• EXERCISE BRIEF
Below are the entries; give again exactly the lines from the one mentioning "Lemma calls_one (P" through the one mentioning "cbv zeta; repeat case_match; try", inclusive.

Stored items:
────────────────

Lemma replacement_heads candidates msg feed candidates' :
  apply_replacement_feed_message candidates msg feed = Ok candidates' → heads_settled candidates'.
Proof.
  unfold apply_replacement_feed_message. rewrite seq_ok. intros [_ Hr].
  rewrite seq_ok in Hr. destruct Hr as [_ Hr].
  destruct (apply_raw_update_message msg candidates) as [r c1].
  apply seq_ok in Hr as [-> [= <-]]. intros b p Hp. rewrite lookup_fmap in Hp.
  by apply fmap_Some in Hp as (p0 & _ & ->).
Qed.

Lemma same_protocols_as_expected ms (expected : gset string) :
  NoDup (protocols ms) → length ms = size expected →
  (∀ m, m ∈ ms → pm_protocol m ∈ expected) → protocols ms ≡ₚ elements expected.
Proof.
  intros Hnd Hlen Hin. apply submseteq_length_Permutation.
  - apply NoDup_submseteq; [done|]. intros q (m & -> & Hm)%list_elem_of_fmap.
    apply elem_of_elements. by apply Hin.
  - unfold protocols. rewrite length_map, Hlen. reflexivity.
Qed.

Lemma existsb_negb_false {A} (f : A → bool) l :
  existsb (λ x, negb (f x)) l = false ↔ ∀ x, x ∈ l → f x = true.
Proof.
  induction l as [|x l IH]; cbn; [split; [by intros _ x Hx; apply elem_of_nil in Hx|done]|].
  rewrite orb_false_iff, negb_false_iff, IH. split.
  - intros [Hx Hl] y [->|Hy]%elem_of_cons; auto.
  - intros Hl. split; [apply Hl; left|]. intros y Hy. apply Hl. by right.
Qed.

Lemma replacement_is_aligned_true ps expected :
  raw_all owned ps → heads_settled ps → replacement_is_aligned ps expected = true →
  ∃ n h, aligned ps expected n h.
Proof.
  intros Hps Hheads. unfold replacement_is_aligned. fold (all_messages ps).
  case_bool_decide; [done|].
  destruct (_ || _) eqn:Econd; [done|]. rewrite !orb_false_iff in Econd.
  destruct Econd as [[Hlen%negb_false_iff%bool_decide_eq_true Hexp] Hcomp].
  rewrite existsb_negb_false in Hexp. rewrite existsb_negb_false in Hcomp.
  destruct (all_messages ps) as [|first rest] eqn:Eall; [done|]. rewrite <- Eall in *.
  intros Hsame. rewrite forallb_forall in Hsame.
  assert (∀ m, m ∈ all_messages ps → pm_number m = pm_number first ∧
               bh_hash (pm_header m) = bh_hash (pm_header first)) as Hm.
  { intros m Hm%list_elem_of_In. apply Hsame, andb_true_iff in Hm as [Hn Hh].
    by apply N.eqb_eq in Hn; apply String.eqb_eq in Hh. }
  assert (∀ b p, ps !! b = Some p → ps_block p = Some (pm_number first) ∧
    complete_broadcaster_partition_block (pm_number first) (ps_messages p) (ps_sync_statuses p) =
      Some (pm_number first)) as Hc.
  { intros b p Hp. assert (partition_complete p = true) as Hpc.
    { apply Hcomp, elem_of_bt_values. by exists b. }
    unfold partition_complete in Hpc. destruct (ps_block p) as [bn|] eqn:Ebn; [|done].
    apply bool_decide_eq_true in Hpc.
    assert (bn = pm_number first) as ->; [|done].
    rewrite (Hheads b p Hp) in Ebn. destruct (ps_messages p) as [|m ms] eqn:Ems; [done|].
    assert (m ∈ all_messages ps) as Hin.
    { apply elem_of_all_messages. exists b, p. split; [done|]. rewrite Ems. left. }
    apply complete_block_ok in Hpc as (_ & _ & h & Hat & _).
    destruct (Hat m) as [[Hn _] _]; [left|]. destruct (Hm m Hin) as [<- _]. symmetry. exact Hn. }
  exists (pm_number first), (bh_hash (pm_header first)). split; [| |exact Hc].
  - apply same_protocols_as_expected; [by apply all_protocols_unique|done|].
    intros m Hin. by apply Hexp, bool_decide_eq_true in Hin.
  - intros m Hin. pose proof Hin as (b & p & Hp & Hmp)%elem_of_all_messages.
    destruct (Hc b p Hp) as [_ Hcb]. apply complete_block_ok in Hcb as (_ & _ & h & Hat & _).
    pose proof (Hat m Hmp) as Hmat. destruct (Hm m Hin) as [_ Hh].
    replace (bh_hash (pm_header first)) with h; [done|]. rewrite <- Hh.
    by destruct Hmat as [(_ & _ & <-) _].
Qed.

────────────────

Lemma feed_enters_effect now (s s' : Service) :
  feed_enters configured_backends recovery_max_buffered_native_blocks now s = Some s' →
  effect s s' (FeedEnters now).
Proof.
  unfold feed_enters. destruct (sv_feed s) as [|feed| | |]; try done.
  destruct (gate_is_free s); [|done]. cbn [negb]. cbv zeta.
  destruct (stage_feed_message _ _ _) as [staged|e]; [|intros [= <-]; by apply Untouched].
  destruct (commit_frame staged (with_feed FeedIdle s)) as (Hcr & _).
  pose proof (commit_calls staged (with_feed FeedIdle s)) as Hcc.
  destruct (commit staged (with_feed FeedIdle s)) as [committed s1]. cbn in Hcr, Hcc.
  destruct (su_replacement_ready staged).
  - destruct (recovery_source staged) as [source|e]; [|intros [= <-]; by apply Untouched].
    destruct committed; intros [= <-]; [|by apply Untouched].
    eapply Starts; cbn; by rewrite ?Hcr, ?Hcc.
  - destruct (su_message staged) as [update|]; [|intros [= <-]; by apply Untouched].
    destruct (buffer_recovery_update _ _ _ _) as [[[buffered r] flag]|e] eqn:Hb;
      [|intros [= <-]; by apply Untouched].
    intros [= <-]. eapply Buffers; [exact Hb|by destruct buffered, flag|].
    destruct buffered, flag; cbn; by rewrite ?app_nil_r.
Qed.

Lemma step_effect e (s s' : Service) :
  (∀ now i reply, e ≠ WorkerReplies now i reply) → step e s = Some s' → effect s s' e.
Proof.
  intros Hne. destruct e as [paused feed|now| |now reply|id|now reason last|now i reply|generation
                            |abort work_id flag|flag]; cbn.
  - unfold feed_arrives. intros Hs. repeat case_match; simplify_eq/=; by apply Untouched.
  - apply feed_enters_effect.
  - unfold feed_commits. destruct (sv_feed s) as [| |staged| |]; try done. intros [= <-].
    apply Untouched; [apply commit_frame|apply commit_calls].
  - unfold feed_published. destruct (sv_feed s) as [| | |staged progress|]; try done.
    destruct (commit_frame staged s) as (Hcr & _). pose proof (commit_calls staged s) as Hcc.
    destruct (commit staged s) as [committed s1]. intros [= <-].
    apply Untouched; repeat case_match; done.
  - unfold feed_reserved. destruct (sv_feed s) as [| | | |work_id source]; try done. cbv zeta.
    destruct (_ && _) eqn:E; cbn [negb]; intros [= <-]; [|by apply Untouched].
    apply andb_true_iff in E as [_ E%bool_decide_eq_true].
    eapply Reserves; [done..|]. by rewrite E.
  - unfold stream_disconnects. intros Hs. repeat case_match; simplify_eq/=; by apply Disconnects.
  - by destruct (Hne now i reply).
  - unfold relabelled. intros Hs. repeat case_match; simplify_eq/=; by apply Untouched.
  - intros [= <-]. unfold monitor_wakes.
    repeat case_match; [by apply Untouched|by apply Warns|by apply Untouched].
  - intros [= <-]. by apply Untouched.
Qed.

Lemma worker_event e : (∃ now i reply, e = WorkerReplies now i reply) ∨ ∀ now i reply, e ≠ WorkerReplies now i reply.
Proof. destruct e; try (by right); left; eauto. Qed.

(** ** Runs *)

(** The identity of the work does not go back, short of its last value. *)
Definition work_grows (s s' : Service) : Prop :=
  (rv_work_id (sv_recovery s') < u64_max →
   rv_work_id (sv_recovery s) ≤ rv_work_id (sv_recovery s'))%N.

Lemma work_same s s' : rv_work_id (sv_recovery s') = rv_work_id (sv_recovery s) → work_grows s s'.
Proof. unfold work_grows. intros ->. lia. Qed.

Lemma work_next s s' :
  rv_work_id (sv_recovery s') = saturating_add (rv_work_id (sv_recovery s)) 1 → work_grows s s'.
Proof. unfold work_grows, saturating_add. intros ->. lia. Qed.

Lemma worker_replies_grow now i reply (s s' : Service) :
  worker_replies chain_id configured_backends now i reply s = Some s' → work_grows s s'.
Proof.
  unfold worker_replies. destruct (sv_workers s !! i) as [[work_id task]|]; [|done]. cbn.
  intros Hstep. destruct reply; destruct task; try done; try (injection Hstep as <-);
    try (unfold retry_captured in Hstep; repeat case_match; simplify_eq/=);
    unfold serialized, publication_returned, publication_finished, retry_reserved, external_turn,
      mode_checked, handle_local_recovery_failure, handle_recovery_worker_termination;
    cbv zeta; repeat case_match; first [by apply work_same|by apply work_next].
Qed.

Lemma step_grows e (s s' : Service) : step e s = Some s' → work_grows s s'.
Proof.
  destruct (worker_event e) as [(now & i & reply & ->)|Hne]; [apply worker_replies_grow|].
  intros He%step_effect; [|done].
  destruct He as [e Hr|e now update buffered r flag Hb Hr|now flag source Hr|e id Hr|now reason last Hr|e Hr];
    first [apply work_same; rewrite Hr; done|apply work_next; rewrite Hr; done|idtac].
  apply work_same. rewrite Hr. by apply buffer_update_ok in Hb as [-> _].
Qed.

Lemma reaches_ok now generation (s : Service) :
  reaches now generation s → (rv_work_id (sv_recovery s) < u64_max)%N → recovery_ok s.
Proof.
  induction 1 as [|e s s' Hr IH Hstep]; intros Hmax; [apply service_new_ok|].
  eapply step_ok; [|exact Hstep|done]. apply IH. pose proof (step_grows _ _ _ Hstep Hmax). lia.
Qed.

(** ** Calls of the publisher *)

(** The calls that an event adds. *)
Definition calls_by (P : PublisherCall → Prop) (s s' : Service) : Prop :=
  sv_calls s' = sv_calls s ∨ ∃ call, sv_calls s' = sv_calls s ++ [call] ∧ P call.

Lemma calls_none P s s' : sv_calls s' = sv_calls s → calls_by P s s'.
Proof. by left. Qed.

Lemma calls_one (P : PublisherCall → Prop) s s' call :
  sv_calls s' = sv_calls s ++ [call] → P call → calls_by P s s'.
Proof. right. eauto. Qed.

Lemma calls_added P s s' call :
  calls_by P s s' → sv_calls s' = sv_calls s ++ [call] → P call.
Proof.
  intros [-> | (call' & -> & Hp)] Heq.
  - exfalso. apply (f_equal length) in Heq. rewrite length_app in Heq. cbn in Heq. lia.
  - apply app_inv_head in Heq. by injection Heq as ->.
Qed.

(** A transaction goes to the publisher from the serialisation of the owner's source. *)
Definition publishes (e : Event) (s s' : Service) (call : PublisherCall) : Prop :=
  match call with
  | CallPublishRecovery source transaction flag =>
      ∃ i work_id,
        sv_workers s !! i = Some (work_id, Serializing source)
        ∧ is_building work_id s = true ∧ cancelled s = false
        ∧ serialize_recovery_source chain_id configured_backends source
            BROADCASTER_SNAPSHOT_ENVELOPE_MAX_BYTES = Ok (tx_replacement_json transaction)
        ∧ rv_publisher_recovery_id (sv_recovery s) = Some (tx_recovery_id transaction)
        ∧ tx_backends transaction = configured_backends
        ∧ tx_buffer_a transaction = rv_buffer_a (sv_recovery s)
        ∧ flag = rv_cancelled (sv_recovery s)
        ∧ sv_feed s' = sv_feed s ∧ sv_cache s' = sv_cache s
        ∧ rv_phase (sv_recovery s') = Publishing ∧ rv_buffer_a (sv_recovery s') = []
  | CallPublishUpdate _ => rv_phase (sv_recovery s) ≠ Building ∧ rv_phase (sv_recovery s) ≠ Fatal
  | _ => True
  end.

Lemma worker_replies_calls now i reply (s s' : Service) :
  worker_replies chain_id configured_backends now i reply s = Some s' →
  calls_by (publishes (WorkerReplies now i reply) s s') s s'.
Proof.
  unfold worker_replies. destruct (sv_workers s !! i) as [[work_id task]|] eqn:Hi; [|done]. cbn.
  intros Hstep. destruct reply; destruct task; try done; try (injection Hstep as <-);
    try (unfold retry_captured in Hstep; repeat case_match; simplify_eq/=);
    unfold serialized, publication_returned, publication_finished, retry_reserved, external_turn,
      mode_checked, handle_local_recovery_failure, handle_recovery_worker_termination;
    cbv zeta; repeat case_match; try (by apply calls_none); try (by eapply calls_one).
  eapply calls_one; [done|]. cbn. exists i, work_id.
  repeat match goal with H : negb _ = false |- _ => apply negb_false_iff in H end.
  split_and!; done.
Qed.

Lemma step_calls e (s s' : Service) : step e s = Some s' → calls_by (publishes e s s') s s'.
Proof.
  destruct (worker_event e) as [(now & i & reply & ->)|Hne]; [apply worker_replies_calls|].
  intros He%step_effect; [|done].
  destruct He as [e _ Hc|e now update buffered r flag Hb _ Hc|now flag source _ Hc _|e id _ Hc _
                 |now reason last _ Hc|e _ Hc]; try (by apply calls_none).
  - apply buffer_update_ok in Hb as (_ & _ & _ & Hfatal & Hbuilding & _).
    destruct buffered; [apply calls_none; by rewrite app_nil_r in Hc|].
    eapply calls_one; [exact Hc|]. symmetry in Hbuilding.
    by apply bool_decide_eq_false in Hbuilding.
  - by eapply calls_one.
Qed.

────────────────

• ANSWER BELOW
Lemma calls_one (P : PublisherCall → Prop) s s' call :
  sv_calls s' = sv_calls s ++ [call] → P call → calls_by P s s'.
Proof. right. eauto. Qed.

Lemma calls_added P s s' call :
  calls_by P s s' → sv_calls s' = sv_calls s ++ [call] → P call.
Proof.
  intros [-> | (call' & -> & Hp)] Heq.
  - exfalso. apply (f_equal length) in Heq. rewrite length_app in Heq. cbn in Heq. lia.
  - apply app_inv_head in Heq. by injection Heq as ->.
Qed.

(** A transaction goes to the publisher from the serialisation of the owner's source. *)
Definition publishes (e : Event) (s s' : Service) (call : PublisherCall) : Prop :=
  match call with
  | CallPublishRecovery source transaction flag =>
      ∃ i work_id,
        sv_workers s !! i = Some (work_id, Serializing source)
        ∧ is_building work_id s = true ∧ cancelled s = false
        ∧ serialize_recovery_source chain_id configured_backends source
            BROADCASTER_SNAPSHOT_ENVELOPE_MAX_BYTES = Ok (tx_replacement_json transaction)
        ∧ rv_publisher_recovery_id (sv_recovery s) = Some (tx_recovery_id transaction)
        ∧ tx_backends transaction = configured_backends
        ∧ tx_buffer_a transaction = rv_buffer_a (sv_recovery s)
        ∧ flag = rv_cancelled (sv_recovery s)
        ∧ sv_feed s' = sv_feed s ∧ sv_cache s' = sv_cache s
        ∧ rv_phase (sv_recovery s') = Publishing ∧ rv_buffer_a (sv_recovery s') = []
  | CallPublishUpdate _ => rv_phase (sv_recovery s) ≠ Building ∧ rv_phase (sv_recovery s) ≠ Fatal
  | _ => True
  end.

Lemma worker_replies_calls now i reply (s s' : Service) :
  worker_replies chain_id configured_backends now i reply s = Some s' →
  calls_by (publishes (WorkerReplies now i reply) s s') s s'.
Proof.
  unfold worker_replies. destruct (sv_workers s !! i) as [[work_id task]|] eqn:Hi; [|done]. cbn.
  intros Hstep. destruct reply; destruct task; try done; try (injection Hstep as <-);
    try (unfold retry_captured in Hstep; repeat case_match; simplify_eq/=);
    unfold serialized, publication_returned, publication_finished, retry_reserved, external_turn,
      mode_checked, handle_local_recovery_failure, handle_recovery_worker_termination;
    cbv zeta; repeat case_match; try (by apply calls_none); try (by eapply calls_one).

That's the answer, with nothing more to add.